Commonly used analytical tools for metabolomics cannot directly probe metabolic activities or distinguish metabolite differences between cells and sub-organs in multicellular organisms. These issues can be addressed by in vivo isotope labeling and mass spectrometry imaging (MSI), respectively, but the combination of the two, a newly emerging technology we call MSIi, has been rarely applied to plant systems. In this study, we explored MSIi of Arabidopsis thaliana with D2O labeling to study and visualize D-labeling in three classes of lipids: arabidopsides, chloroplast lipids, and epicuticular wax. Similar to other stress response, D2O induced stress increased arabidopsides in an hour but it was relatively minor for matured plants and reverted to normal level in a few hours. The D-labeling isotopologue patterns of arabidopsides were matching with those of galactolipid precursors, supporting the currently accepted biosynthesis mechanism. Matrix-assisted laser desorption/ionization (MALDI)-MSI was used to visualize the spatiotemporal distribution of deuterated chloroplast lipids, pheophytin a, MGDGs, and DGDGs, after growing day-after-sowing (DAS) 28 plants in D2O condition for 3-12 days.

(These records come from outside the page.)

(** X29.  The count and the resolution are checked and then not used: for counts
    from 1 to 10, [runGenerate] with another count and another resolution
    leaves the same files, makes the same formatter calls and returns the
    same error; how many images are saved is up to the answer of the API
    alone. *)
Theorem count_and_resolution_are_not_used (env : Env) (fs : FileSystem)
  (flags : GenerateFlags) (args : list string) (count' : Z) (resolution' : string) :
  1 <= count flags <= 10 -> 1 <= count' <= 10 ->
  runGenerate env fs
    (mkGenerateFlags (apiKey flags) (model flags) (outputPath flags) (inputPath flags)
       count' (aspectRatio flags) resolution' (noOverwrite flags)) args
  = runGenerate env fs flags args.
Proof.
  intros Hc Hc'. unfold Generate.runGenerate.
  cbn [apiKey model outputPath inputPath count aspectRatio resolution noOverwrite].
  destruct (String.eqb (apiKey flags) ""); [reflexivity|].
  destruct (Z.ltb_spec (count flags) 1); [lia|]. destruct (Z.gtb_spec (count flags) 10); [lia|].
  destruct (Z.ltb_spec count' 1); [lia|]. destruct (Z.gtb_spec count' 10); [lia|].
  cbn [orb].
  destruct (negb _ && negb (IsValidAspectRatio _)); [reflexivity|].
  destruct (noOverwrite flags && _); [reflexivity|].
  cbv zeta. destruct (NewClient _ _ _) as [client|text]; [|reflexivity].
  destruct (negb (String.eqb (inputPath flags) "")).
  - destruct (Cli.notExist fs (inputPath flags)); [reflexivity|].
    unfold EditImage. apply finish_flags; reflexivity.
  - unfold GenerateImage. cbn [AspectRatio]. apply finish_flags; reflexivity.
Qed.

Lemma finish_outcome env fs flags prompt modelName calls answer :
  let r := finish env fs flags prompt modelName calls answer in
  snd r = None \/ (exists e, snd r = Some (ErrGemini e)) \/ (exists e, snd r = Some (ErrSave e)).
Proof.
  unfold Generate.finish. destruct answer as [images|e]; cbn [snd]; [|eauto].
  destruct (Generate.saveImages _ _ _ _ _ _ _ _ _ _ _ _) as [[fs' calls'] [results|e]];
    cbn [snd]; eauto.
Qed.

(** X28.  [runGenerate] checks in this order: without an API key it returns the
    missing-key error; with a count below 1 or above 10 the invalid-count
    error; with an aspect ratio that is neither empty nor in the list the
    invalid-ratio error.  A run that ends in an error that is neither one
    of the client's call nor one of saving has changed no file; and a run
    that returns no error, or an error of the client's call or of saving,
    had an API key, a count from 1 to 10, an aspect ratio that is empty or
    in the list, a free output path when [--no-overwrite] is set, and an
    existing input when one is given. *)
Theorem runGenerate_validates (env : Env) (fs : FileSystem) (flags : GenerateFlags)
  (args : list string) :
  let run := runGenerate env fs flags args in
  (apiKey flags = "" -> snd run = Some ErrMissingAPIKey) /\
  (apiKey flags <> "" -> count flags < 1 \/ 10 < count flags ->
   snd run = Some ErrInvalidCount) /\
  (apiKey flags <> "" -> 1 <= count flags <= 10 ->
   aspectRatio flags <> "" -> aspectRatio flags ∉ AspectRatios ->
   snd run = Some ErrInvalidAspectRatio) /\
  (snd run <> None ->
   (forall e, snd run <> Some (ErrGemini e)) -> (forall e, snd run <> Some (ErrSave e)) ->
   fst (fst run) = fs) /\
  (snd run = None \/ (exists e, snd run = Some (ErrGemini e))
   \/ (exists e, snd run = Some (ErrSave e)) ->
   apiKey flags <> "" /\ 1 <= count flags <= 10 /\
   (aspectRatio flags = "" \/ aspectRatio flags ∈ AspectRatios) /\
   (noOverwrite flags = true -> Cli.notExist fs (outputPath flags) = true) /\
   (inputPath flags <> "" -> Cli.notExist fs (inputPath flags) = false)).
Proof.
  intros run. subst run. unfold Generate.runGenerate. cbv zeta.
  destruct (String.eqb_spec (apiKey flags) "") as [Hkey|Hkey].
  { cbn [fst snd]. split; [reflexivity|]. split; [done|]. split; [done|].
    split; [reflexivity|]. intros [?|[[e ?]|[e ?]]]; discriminate. }
  split; [done|].
  destruct (Z.ltb_spec (count flags) 1) as [Hlo|Hlo].
  { cbn [orb fst snd]. split; [reflexivity|]. split; [intros; lia|].
    split; [reflexivity|]. intros [?|[[e ?]|[e ?]]]; discriminate. }
  destruct (Z.gtb_spec (count flags) 10) as [Hhi|Hhi].
  { cbn [orb fst snd]. split; [reflexivity|]. split; [intros; lia|].
    split; [reflexivity|]. intros [?|[[e ?]|[e ?]]]; discriminate. }
  cbn [orb]. split; [intros; lia|].
  destruct (negb (String.eqb (aspectRatio flags) "")
            && negb (IsValidAspectRatio (aspectRatio flags))) eqn:Hratio.
  { cbn [fst snd]. split; [reflexivity|]. split; [reflexivity|].
    intros [?|[[e ?]|[e ?]]]; discriminate. }
  assert (Hvalid : aspectRatio flags = "" \/ aspectRatio flags ∈ AspectRatios).
  { destruct (String.eqb_spec (aspectRatio flags) ""); [by left|]. right.
    cbn [negb andb] in Hratio. apply negb_false_iff in Hratio.
    by apply containsString_spec. }
  split; [intros _ _ Hne Hnot; destruct Hvalid; done|].
  destruct (noOverwrite flags && statOk fs (outputPath flags)) eqn:Hover.
  { cbn [fst snd]. split; [reflexivity|]. intros [?|[[e ?]|[e ?]]]; discriminate. }
  assert (Hfree : noOverwrite flags = true -> Cli.notExist fs (outputPath flags) = true).
  { intros Hno. rewrite Hno in Hover. cbn [andb] in Hover. unfold statOk in Hover.
    by apply negb_false_iff in Hover. }
  destruct (NewClient _ _ _) as [client|text].
  2:{ cbn [fst snd]. split; [reflexivity|]. intros [?|[[e ?]|[e ?]]]; discriminate. }
  destruct (String.eqb_spec (inputPath flags) "") as [Hin|Hin]; cbn [negb].
  - match goal with
    | |- context [Generate.finish ?a ?b ?c ?d ?e ?f ?g ?h ?i ?j ?k ?l ?m] =>
        pose proof (finish_outcome g h i j k l m) as Hout;
        destruct (Generate.finish a b c d e f g h i j k l m) as [[fs' calls'] err]
    end.
    cbn [fst snd] in *. split.
    + intros Hnone Hgemini Hsave. destruct Hout as [?|[[e ?]|[e ?]]]; [done| |].
      * by destruct (Hgemini e).
      * by destruct (Hsave e).
    + intros _. repeat split; try lia; try assumption. done.
  - destruct (Cli.notExist fs (inputPath flags)) eqn:Hex.
    { cbn [fst snd]. split; [reflexivity|]. intros [?|[[e ?]|[e ?]]]; discriminate. }
    match goal with
    | |- context [Generate.finish ?a ?b ?c ?d ?e ?f ?g ?h ?i ?j ?k ?l ?m] =>
        pose proof (finish_outcome g h i j k l m) as Hout;
        destruct (Generate.finish a b c d e f g h i j k l m) as [[fs' calls'] err]
    end.
    cbn [fst snd] in *. split.
    + intros Hnone Hgemini Hsave. destruct Hout as [?|[[e ?]|[e ?]]]; [done| |].
      * by destruct (Hgemini e).
      * by destruct (Hsave e).
    + intros _. repeat split; try lia; try assumption.
Qed.
Lemma calculate_testing_costs_rows_witness :
  exists total details codes,
    calculate_testing_costs sample_tests [matched_sample (VInt 1000)]
    = Ok (total, details, codes)
    /\ total == Pricing.Qsum (List.map test_cost details).
Proof.
  do 3 eexists. split; [vm_compute; reflexivity|].
  match goal with
  | |- ?t == Pricing.Qsum (List.map test_cost ?d) =>
      destruct (calculate_testing_costs_rows sample_tests [matched_sample (VInt 1000)]
                  t d _ eq_refl) as (_ & Hs & _)
  end.
  exact Hs.
Defined.

Lemma process_rfp_data_codes_witness :
  exists out,
    process_rfp_data [smaller_sku; sample_sku] sample_competitors sample_tests
      [sample_item sample_specs (VInt 1000)] = Ok out
    /\ Forall (fun c => In c (List.map TechPipeline.test_id sample_tests))
              (required_test_codes out).
Proof.
  eexists. split; [vm_compute; reflexivity|].
  match goal with
  | |- Forall _ (required_test_codes ?o) =>
      destruct (process_rfp_data_codes [smaller_sku; sample_sku] sample_competitors
                  sample_tests [sample_item sample_specs (VInt 1000)] o)
        as (_ & _ & _ & Ht); [vm_compute; reflexivity|]
  end.
  exact Ht.
Defined.

Lemma legacy_adjustment_is_the_sum_witness :
  exists adj notes,
    LegacyPricing.solve_game_theory two_rivals_db ["Polycab"; "KEI"]%string
    = Ok (adj, notes)
    /\ adj == - Pricing.Qsum (List.map note_concession notes).
Proof.
  do 2 eexists. split; [vm_compute; reflexivity|].
  match goal with
  | |- ?a == - Pricing.Qsum (List.map note_concession ?n) =>
      destruct (legacy_adjustment_is_the_sum two_rivals_db ["Polycab"; "KEI"]%string
                  a n eq_refl) as [Hs _]
  end.
  exact Hs.
Defined.

End ExtraSamples.

Section MarginCeilingFacts.
Import Py Pricing Spec.
Local Open Scope Q_scope.

Variable db : database.

(** The factory-load adjustment is the overload premium, minus the idle
    discount, or nothing. *)
Lemma analyze_factory_load_values (cfg : config) (product_id : value) :
  let adj := fst (analyze_factory_load db cfg product_id) in
  adj = OVERLOAD_PREMIUM cfg \/ adj = - IDLE_DISCOUNT cfg \/ adj = 0.
Proof.
  unfold analyze_factory_load.
  destruct (List.filter _ (FACTORY db)) as [|b bs]; [right; right; reflexivity|].
  destruct (Qltb 90 _); [left; reflexivity|].
  destruct (Qltb _ 30); [right; left; reflexivity|right; right; reflexivity].
Qed.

There was a gradual change of deuteration amount along the leaf tissues and with a longer labeling time, which was attributed to slow respiration leading to low D2O concentration at the tissues. Finally, the deuterium incorporation in epicuticular wax was visualized on the surfaces of stem and flower. The conversion efficiency of newly synthesized C30 aldehyde to C29 ketone was very low in the lower stem but very high at the top of stem near the flower or on the flower carpel. This study successfully demonstrated that MSIi can unveil spatiotemporal metabolic activities in various tissues of A. thaliana.